Тихонько выругавшись, она с трудом пробралась между мирно спящими в глубокой грязи свиньями. Теперь платье не годится даже для самой последней судомойки, придется отдать его старьевщику. Она пожала плечами. В последнее время платья изнашиваются все быстрее и быстрее.
Джорджиана осторожно поставила корзину с инструментами на край корыта, взяла молоток и вытащила кривые, плохо забитые гвозди. Гнилая доска с грохотом отвалилась от кормушки, разбудив свиней. Теперь придется действовать быстро.
Не прошло и пары минут, как доска была прилажена на место, гвозди забиты должным образом, а на Джорджиану обрушилась небольшая восторженно хрюкающая лавина. Вездесущие влажные пятачки с любопытством тыкались в закрепленную кормушку, шарили по краю корыта и даже проникли под подол платья…
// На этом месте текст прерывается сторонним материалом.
(** * omniTask: the workflow orchestrator of [omniTask/core/workflow.py]

    A shallow embedding of the [Workflow] class: its registration and lookup
    operations, config templating, the dependency graph, the readiness
    selector, the round-based [run] loop with task-group expansion, the two
    path-extraction helpers and the batch execution of a group.
    [register_function] and [execute] only hand over to the registry, the
    tasks and the groups, whose classes are declared elsewhere; they are not
    embedded.

    Python dictionaries that are only looked up and updated ([results], the
    dependency maps, [dependency_outputs]) are [gmap]s; dictionaries whose
    iteration order is observable ([tasks], [task_groups], configuration
    mappings) are association lists in insertion order. A Python [set] is a
    duplicate-free list together with an iteration order that the code cannot
    rely on, see [set_iter] below. *)

From Stdlib Require Import Ascii.
From stdpp Require Import gmap strings list fin_maps.

Open Scope string_scope.
Open Scope list_scope.
Open Scope stdpp_scope.

Set Warnings "-register-all,-clear-no-such-hyp".

(** ** Python strings *)

(** [s.split(sep)] for a one-character separator: always at least one
    segment, empty segments are kept. *)
Fixpoint split (sep : Ascii.ascii) (s : string) : list string :=
  match s with
  | EmptyString => [EmptyString]
  | String c s' =>
      if Ascii.eqb c sep then EmptyString :: split sep s'
      else match split sep s' with
           | [] => [String c EmptyString]
           | p :: ps => String c p :: ps
           end
  end.

(** [sub in s] *)
Fixpoint contains (sub s : string) : bool :=
  String.prefix sub s ||
  match s with
  | EmptyString => false
  | String _ s' => contains sub s'
  end.

(** [s.replace(old, new)] for a non-empty [old]: scan from the left; at an
    occurrence of [old] emit [new] and skip the occurrence, otherwise copy one
    character. [skip] counts the characters of a matched occurrence that are
    still to be dropped. *)
Fixpoint replace_from (old new : string) (skip : nat) (s : string) : string :=
  match s with
  | EmptyString => EmptyString
  | String c s' =>
      match skip with
      | S k => replace_from old new k s'
      | O =>
          if String.prefix old s
          then new +:+ replace_from old new (String.length old - 1) s'
          else String c (replace_from old new 0 s')
      end
  end.

Definition replace (old new s : string) : string := replace_from old new 0 s.

(** ** Python values: task outputs, configuration values, list items *)

Inductive value :=
| VNone
| VBool (b : bool)
| VInt (z : Z)
| VStr (s : string)
| VList (l : list value)
| VDict (d : list (string * value)).

(** [type(v)] as it prints inside an f-string *)
Definition type_name (v : value) : string :=
  match v with
  | VNone => "<class 'NoneType'>"
  | VBool _ => "<class 'bool'>"
  | VInt _ => "<class 'int'>"
  | VStr _ => "<class 'str'>"
  | VList _ => "<class 'list'>"
  | VDict _ => "<class 'dict'>"
  end.

(** ** Insertion-ordered dictionaries with string keys *)

Section Dict.
Context {V : Type}.

(** [k in d] *)
Fixpoint dict_mem (k : string) (d : list (string * V)) : bool :=
  match d with
  | [] => false
  | (k', _) :: d' => String.eqb k' k || dict_mem k d'
  end.

(** [d[k]], [None] standing for the [KeyError] *)
Fixpoint dict_get (k : string) (d : list (string * V)) : option V :=
  match d with
  | [] => None
  | (k', v) :: d' => if String.eqb k' k then Some v else dict_get k d'
  end.

(** [d[k] = v]: an existing key keeps its position, a new key goes last *)
Fixpoint dict_set (k : string) (v : V) (d : list (string * V)) : list (string * V) :=
  match d with
  | [] => [(k, v)]
  | (k', v') :: d' =>
      if String.eqb k' k then (k', v) :: d' else (k', v') :: dict_set k v d'
  end.

(** in-place mutation of the object stored under [k] *)
Fixpoint dict_alter (f : V → V) (k : string) (d : list (string * V)) : list (string * V) :=
  match d with
  | [] => []
  | (k', v') :: d' =>
      if String.eqb k' k then (k', f v') :: d' else (k', v') :: dict_alter f k d'
  end.
End Dict.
Джорджиана покачнулась и потеряла равновесие. Теперь платье не пригодится даже старьевщику. С этой мыслью она успешно приземлилась прямиком в грязь и, посмотрев на себя, обнаружила, что испачкалась окончательно. Повсюду только восхитительная зеленовато-коричневая субстанция, сдобренная резким запахом… свинства, от которого просто слезы на глаза наворачивались.
И разумеется, в качестве финального унизительного аккорда Гвендолин – Джорджиана не устояла перед искушением назвать именем свекрови самую жирную и устрашающую хавронью – перевернула своим гнусным рылом корзину с инструментами. Тяжелый обух топора упал Джорджиане на ногу. Прямо на больное колено.
– О-о-о, – простонала она, хватаясь за ушибленное место. – Чтоб тебе пусто было, идиотское жалкое подобие окорока. Я собственноручно приготовлю бекон из твоей туши. Сегодня же, Гвендолин!
Джорджиана закончила гневную тираду образцово-показательным сквернословием самого нечестивого свойства. Два десятка лет она прилежно училась у полевых работников и при случае с законной гордостью изливала потоки площадной брани на какой-нибудь подходящий объект. Конечно, если рядом никого не было.
Внезапно она уловила какое-то движение, подняла глаза и увидела, что прямо перед ней стоит он.
Куинн. Куинн Фортескью.
О небо! Это он. Она открыла рот, но не смогла произнести ни единого слова. Зато ее сердце расстаралось вовсю – наверняка даже он слышит, как громко оно бьется. В присутствии Куинна она всегда становилась круглой идиоткой, и, похоже, за пятнадцать лет ничего не изменилось. Впрочем, нет. Теперь ей придется совсем плохо, потому что он превратился в невозможно красивого мужчину.
Спокойный, невозмутимый, безукоризненно одетый – само совершенство и настоящий маркиз Элсмир, – он стоял, расправив невероятно широкие плечи, расставив ноги и подперев бока руками. Незыблемый и вечный, словно огромный дуб на лужайке Пенроуза. Только под дубом не происходило такого великолепного торжествующего свинства, как сейчас перед глазами Куинна.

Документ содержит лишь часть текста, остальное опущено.